Der Innen- und Justizminister Venezuelas, Diosdado Cabello, überraschte mit einer Wendung in seiner gewohnt aggressiven Rhetorik gegen die Vereinigten Staaten und sprach sich plötzlich dafür aus, das verfügbare Öl an dieses Land zu verkaufen, anstatt die Lieferung in Frage zu stellen.
„Wenn sie bereit sind, unser Öl zu kaufen, kaufen sie es, wir verkaufen es ihnen“, erklärte er an diesem Mittwoch während der Sendung Con el Mazo Dando.

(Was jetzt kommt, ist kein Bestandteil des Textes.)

Definition HasError : Handler W bool :=
  fun e => Next (diag.HasError (Diagnostics e)) e.

(** [resp.State.Set(ctx, &data)] *)
Definition StateSet (data : WorkspaceResourceModel)
  : Handler W diag.Diagnostics :=
  fun e => Next [] (mkEnv (world e) (calls e) (logs e) (Diagnostics e)
                          (Some data)).

(** [req.Plan.Get(ctx, &data)] and [req.State.Get(ctx, &data)] *)
Definition Get (v : WorkspaceResourceModel)
  : Handler W (WorkspaceResourceModel * diag.Diagnostics) :=
  ret (v, []).

(** [tflog.Trace] *)
Definition Trace (msg : string) (fields : list (string * tflog.Field))
  : Handler W unit :=
  fun e => Next tt (mkEnv (world e) (calls e)
                          (logs e ++ [tflog.mkEntry tflog.LevelTrace msg fields])%list
                          (Diagnostics e) (State e)).

Definition call {A} (c : Call) (op : W -> repoflow.Result A * W)
  : Handler W (repoflow.Result A) :=
  fun e =>
    let (r, w') := op (world e) in
    Next r (mkEnv w' (calls e ++ [c])%list (logs e) (Diagnostics e) (State e)).

(** [func (r *WorkspaceResource) Create] *)
Definition Create (plan : WorkspaceResourceModel) : Handler W unit :=
  (* Read Terraform plan data into the model *)
  got <- Get plan ;;
  let (data, d) := got in
  Append d ;;
  failed <- HasError ;;
  if failed then return_
  else
    let workspaceName := types.ValueString (Name data) in
    let opts := mkWorkspaceOptions workspaceName in
    r <- call (CallCreateWorkspace opts) (CreateWorkspace client opts) ;;
    match r with
    | inl err =>
        AddError "Client Error"
          ("Unable to create workspace, got error: " ++ err) ;;
        return_
    | inr ws =>
        let data :=
          {| Id := types.StringValue (repoflow.WsId ws);
             Name := types.StringValue (repoflow.WsName ws) |} in
        Trace "created a repoflow resource"
              [("id", tflog.FString (repoflow.WsId ws))] ;;
        (* Save data into Terraform state *)
        d <- StateSet data ;;
        Append d
    end.

(** [func (r *WorkspaceResource) Read] *)
Definition Read (state : WorkspaceResourceModel) : Handler W unit :=
  (* Read Terraform prior state data into the model *)
  got <- Get state ;;
  let (data, d) := got in
  Append d ;;
  failed <- HasError ;;
  if failed then return_
  else
    let workspaceId := types.ValueString (Id data) in
    r <- call (CallGetWorkspace workspaceId) (GetWorkspace client workspaceId) ;;
    match r with
    | inl err =>
        AddError "Client Error"
          ("Unable to get workspace, got error: " ++ err) ;;
        return_
    | inr ws =>
        let data :=
          {| Id := types.StringValue (repoflow.WsId ws);
             Name := types.StringValue (repoflow.WsName ws) |} in
        Trace "get a repoflow resource"
              [("id", tflog.FString (repoflow.WsId ws))] ;;
        (* Save updated data into Terraform state *)
        d <- StateSet data ;;
        Append d
    end.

Seine Erklärung wird als eine stillschweigende Anerkennung der Kontrolle über das venezolanische Öl durch die Verwaltung von Donald Trump interpretiert und markiert einen signifikanten Wandel in seiner herausfordernden Rhetorik gegenüber den USA, inmitten einer schweren politischen Krise im Land und bilateraler Spannungen nach der Festnahme von Nicolás Maduro und Cilia Flores durch Elite-Truppen des amerikanischen Militärs in der Stadt Caracas am 3. Januar.
Internationale Pressemedien haben den Kontrast zwischen der aktuellen Äußerung des chavistischen Führers und seinen Worten Ende des letzten Jahres hervorgehoben, als er warnte, dass „nicht eine Tropfen Öl in die Vereinigten Staaten gelangen kann, wenn Venezuela angegriffen wird“.
Dieser Mittwoch sprach Cabello in einer Sonderausgabe seiner Sendung, die im staatlichen Fernsehen ausgestrahlt wurde, und versicherte, dass „Venezuela immer Öl an die Vereinigten Staaten verkauft hat“.
„Irgendwann erinnere ich mich, dass es mindestens 700.000 Barrel pro Tag waren, das Minimum, sie bezahlten und nahmen ihr Öl mit, und so muss es sein“, erklärte er ohne Umschweife.
Cabello spielte in diesem Zusammenhang auf die offizielle Mitteilung an, die am gleichen Mittwoch von Petróleos de Venezuela, S.A. (PDVSA) veröffentlicht wurde, in der das staatliche Unternehmen die Verhandlungen mit der Regierung der USA zur Lieferung von Rohöl bestätigte, im Rahmen dessen, was er als „wirtschaftliche Beziehungen zwischen beiden Ländern“ bezeichnete.
PDVSA präzisierte, dass der Prozess „unter ähnlichen Rahmenbedingungen wie die bestehenden mit internationalen Unternehmen, wie Chevron, durchgeführt wird“ und fügte hinzu, dass es sich um eine rein kommerzielle Transaktion handelt, die auf Kriterien wie „Rechtsmäßigkeit, Transparenz und Nutzen für beide Parteien“ basiert.
Seine gewohnte Arroganz beiseite lassend, vereinfachte Cabello die Angelegenheit, indem er sie auf einfache Weise zusammenfasste: „Wir verkaufen Öl an Chevron, Chevron nimmt es mit und bezahlt uns.“ Und gleich darauf vertiefte er sich in eine großspurige Rede, der er einen optimistischen Ton verleihen wollte, mit Aufrufen zur Einheit zugunsten der Heimat und dem Lob des Volkes in Zeiten größter Schwierigkeiten für das Land.
„Die Bedrohungen richten sich nicht nur gegen den Chavismus, sie richten sich gegen die Heimat. Die Angriffe sind nicht nur gegen den Chavismus gerichtet, sie sind gegen die Heimat“, versicherte er, bevor er abschloss und sich sicher zeigte, dass sie Maduro und Cilia ins Land zurückbringen werden.
Am Dienstag kündigte Präsident Donald Trump an, dass Venezuela zwischen 30 und 50 Millionen Barrel Rohöl an die USA liefern wird, um sie auf dem nordamerikanischen und internationalen Markt zu verkaufen.
Der Außenminister Marco Rubio erklärte, dass Washington einen Plan in drei Phasen umsetzt — Stabilisierung, Wiederherstellung und Übergang — der darauf abzielt, einen internen Zusammenbruch Venezuelas zu verhindern und die Ölindustrie unter amerikanischer Aufsicht neu zu organisieren.
Am Vorabend erklärte der Energieminister Chris Wright, dass sein Land den Verkauf von Öl aus Venezuela für „unbestimmte“ Zeit kontrollieren werde und die Gewinne aus diesen Transaktionen auf Konten einzahlen werde, die von Washington kontrolliert werden.
Trump hat kalkuliert, dass innerhalb von 18 Monaten die US-Ölkonzerne den Ölsektor Venezuelas wiederbeleben werden. Das südamerikanische Land verfügt über die größten Erdölreserven der Welt – 17 % des Gesamtvolumens – liefert jedoch derzeit nur 1 % der Produktion.